With the passing of years I find muddy sediments and blankets of fucoids ever more treacherous. Fortunately at Church Island there were more stable patches of pebbly gravels to tread on but once you get to the water’s edge and with the tide ebbing to the kelp zone the risk of slipping is high. But not this time.
I worked amongst rollable boulders finding good coverage of colonial growth and some interesting associated molluscs: both species of Trivia, Lamellaria perspicua, Berthella plumula and Peter found a Sea Lemon. A heron came to observe. We were joined by Tom Clifton who lives nearby at Rhianfa, what a pleasure to see him again and looking well. He is going to come to Traeth Crugan and may bring his axe and bow saw for a diverting foray for beached timber.
My overall species list was unremarkable but at low water and as the tide turned I enjoyed a molluscan experience which took me back many years to a similar occasion at Strollamus on the Isle of Skye. Laying on the gravels and byssally attached in places there were juvenile specimens of Pecten maximus measuring about 2cm from umbo to ventral margin. These beguiling little scallops were just beginning to show their ribbed sculpture; there is a stage when the little shells are smooth and belie their adult form. On Skye the baby scallops were Aequipecten opercularis a more colourful species and their bright pink, orange and yellow shells, surprisingly camouflaged amongst the gravel and pebbles on the shore, immediately became visible when they fluttered to meet the incoming tide.

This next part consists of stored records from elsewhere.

Definition Restore (snapshot : bytes + error) : M RaftFsm goerr :=
  match DecodeMsgPackFromReader snapshot mp_zero with
  | (_, Some err) => mret (Some err)
  | (None, None) => let! f := mget in run! mput (set_state None f); mret None
  | (Some w, None) =>
      let! m := alloc_state (range w) in
      let! f := mget in
      run! mput (set_state (Some m) f); mret None
  end.

(** [hraft.SnapshotSink], a parameter: its operations on its own state. *)
Record SnapshotSink (W : Type) := {
  sink_Write : bytes -> W -> goerr * W;
  sink_Close : W -> goerr * W;
  sink_Cancel : W -> goerr * W;
}.
#[global] Arguments sink_Write {_} _ _ _.
#[global] Arguments sink_Close {_} _ _.
#[global] Arguments sink_Cancel {_} _ _.

(** The contents of a snapshot's map, as the encoder finds them. *)
Definition snapshot_contents (m : gmap nat bytes) (snap : State nat) : State bytes :=
  (fun v : option nat => (fun l => read m (Some l)) <$> v) <$> snap.

(** [fsmSnapshot.Persist], run on the heap [m]. *)
Definition Persist {W} (sink : SnapshotSink W) (m : gmap nat bytes) (snap : State nat) (w : W) : goerr * W :=
  let '(err, w) :=
    match EncodeMsgPack (Some (snapshot_contents m snap)) with
    | (_, Some err) => (Some err, w)
    | (b, None) =>
        match sink_Write sink (sl b) w with
        | (Some err, w) => (Some err, w)
        | (None, w) =>
            match sink_Close sink w with
            | (Some err, w) => (Some err, w)
            | (None, w) => (None, w)
            end
        end
    end in
  match err with
  | Some _ => (err, (sink_Cancel sink w).2)
  | None => (None, w)
  end.
Lemma binv_send {r} c i l n f' s :
  binv r s -> b_pending s = Some ((c, i) :: l) -> b_sent (b_fsm s) c = Some n ->
  (n < b_taken s c + stateChangeBuffer)%nat -> send_clone c i (b_fsm s) = Ret tt f' ->
  binv r (set_sys (with_fsm f' (b_sys s)) (Some l) s).
Proof.
  intros [Hf Hc Hp Hl Ha Hb] El Hn Hroom E. pose proof (send_clone_sends _ _ _ _ (ok_heap _ Hf) E) as Hs.
  destruct (fsm_ok_sends _ _ _ Hs Hf) as [Hf' _]. destruct (sends_same _ _ _ Hs) as (Es & _ & _).
  destruct (sends_grows _ _ _ Hs) as [Gm Gb _]. specialize (Hl _ El). apply Forall_cons in Hl as [_ Hl].
  split; unfold b_fsm in *; simpl.
  - done.
  - intros p Hcp. destruct (client_loc_sends _ _ _ _ Hs Hcp) as [Hold|?]; [|lia]. pose proof (Hc p Hold). lia.
  - intros k p Hk Hcp. rewrite Es in Hk. destruct (client_loc_sends _ _ _ _ Hs Hcp) as [Hold|Hge]; [by eapply Hp|].
    assert (p < brk (fsm (b_sys s)))%nat; [|lia]. apply (ok_heap _ Hf), (ok_live _ Hf k _ Hk). done.
  - intros l' [= <-]. eapply Forall_impl; [exact Hl|]. intros [d j] [Hlive Hst]. split; simpl in *.
    + by eapply live_grows.
    + intros Hop p Hv. rewrite Es. by apply Hst.
  - unfold atomic in *. rewrite El in Ha. simpl. intros f2 E2. apply Ha. by rewrite (emit_cons _ _ _ _ f').
  - intros d. specialize (Hb d). pose proof (sends_chans _ _ _ Hs d) as Hx. unfold extends in Hx.
    change (b_taken (set_sys (with_fsm f' (b_sys s)) (Some l) s) d) with (b_taken s d).
    unfold b_sent in *. destruct (chans (fsm (b_sys s)) !! d) as [od|] eqn:Ed; [|by destruct Hx as [-> _]].
    destruct Hx as (es & -> & Hes & _). simpl in *. rewrite length_app.
    apply (f_equal length) in Hes. rewrite length_fmap in Hes.
    destruct (decide (d = c)) as [->|]; simpl in Hes; [|lia]. rewrite Ed in Hn. injection Hn as <-. lia.
Qed.

Lemma binv_write {r} p b s :
  binv r s -> client_loc (b_sys s) p ->
  binv r (set_sys (with_fsm (set_mem p b (b_fsm s)) (b_sys s)) (b_pending s) s).
Proof.
  intros [[Hh Hlv Ho] Hc Hp Hl Ha Hb] Hcl.
  assert (forall v, live (mem (b_fsm s)) v -> live (<[p := b]> (mem (b_fsm s))) v) as Hlive.
  { intros v Hv q Hq. destruct (decide (q = p)) as [->|]; [rewrite lookup_insert_eq; eauto|].
    rewrite lookup_insert_ne by done. by apply Hv. }
  split; unfold b_fsm in *; simpl.
  - split; [|intros k v Hk; apply Hlive; by apply (Hlv k)|by destruct Ho; split].
    intros q [x Hq]. simpl in *. apply lookup_insert_Some in Hq as [[<- _]|[_ Hq]]; [by apply Hc|apply Hh; eauto].
  - exact Hc.
  - exact Hp.
  - intros l El. eapply Forall_impl; [by apply Hl|]. intros ci [H1' H2']. split; [by apply Hlive|exact H2'].
  - unfold atomic in *. simpl. unfold b_fsm in *. simpl. destruct (b_pending s) as [l|].
    + intros g E. apply emit_write in E as (f' & Ef' & ->); [|by apply Hc|].
      * specialize (Ha f' Ef'). destruct (emit_sends _ _ _ Hh Ef') as [new Hs].
        eapply reachable_step; [exact Ha|]. apply step_local.
        apply (step_write (with_fsm f' (b_sys s)) p b). by eapply client_loc_kept.
      * eapply Forall_impl; [by apply Hl|]. intros ci [_ Hst] Hop Hv. destruct (Hst Hop p Hv) as [k Hk]. by eapply Hp.
    + eapply reachable_step; [exact Ha|]. by apply step_local, step_write.
  - exact Hb.
Qed.

Lemma binv_close {r} c oc s :
  binv r s -> chans (b_fsm s) !! c = Some oc -> ~ observed (b_fsm s) c ->
  binv r (set_sys (with_fsm (close_chan c oc (b_fsm s)) (b_sys s)) (b_pending s) s).
Proof.
  intros [[Hh Hlv [Ho H1']] Hc Hp Hl Ha Hb] Hoc Hno.
  assert (forall p, client_loc (with_fsm (close_chan c oc (b_fsm s)) (b_sys s)) p -> client_loc (b_sys s) p) as Hcl.
  { intros p [?|(d & od & e & Hd & He & Hv)]; [by left|right]. simpl in Hd.
    apply lookup_insert_Some in Hd as [[<- <-]|[_ Hd]]; eauto 10. }
  split; unfold b_fsm in *; simpl.
  - split; [done|done|]. split; [|done]. intros d Hd. destruct (Ho d Hd) as (od & Hod & Hop). exists od. simpl.
    rewrite lookup_insert_ne; [done|]. by intros <-.
  - intros p Hcp. by apply Hc, Hcl.
  - intros k p Hk Hcp. by eapply Hp, Hcl.
  - exact Hl.
  - unfold atomic in *. simpl. unfold b_fsm in *. simpl. destruct (b_pending s) as [l|].
    + intros g E. apply emit_close in E as (f' & Ef' & -> & Hc'); [|done].
      specialize (Ha f' Ef'). destruct (emit_sends _ _ _ Hh Ef') as [new Hs].
      eapply reachable_step; [exact Ha|]. apply step_local.
      apply (step_close (with_fsm f' (b_sys s)) c oc); [done|].
      unfold observed in *. simpl. by destruct (sends_same _ _ _ Hs) as (_ & -> & _).
    + eapply reachable_step; [exact Ha|]. by apply step_local, (step_close (b_sys s) c oc).
  - intros d. specialize (Hb d). unfold b_sent, b_taken in *. simpl.
    destruct (decide (d = c)) as [->|]; [rewrite lookup_insert_eq; by rewrite Hoc in Hb|by rewrite lookup_insert_ne].
Qed.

The drive back to Bryn Engan took the best part of 45 minutes and, not being on kitchen duty, I was able to sort my material and make a few notes about the day’s activity. We enjoyed Rosemary’s pheasant casserole for supper followed by one of Waitrose’s superior desserts, a Lemon Meringue Pie. There is just time after to my scrubbings and weeds on soak, then crash with a ancient John Le Carre that I have found on the bookshelves.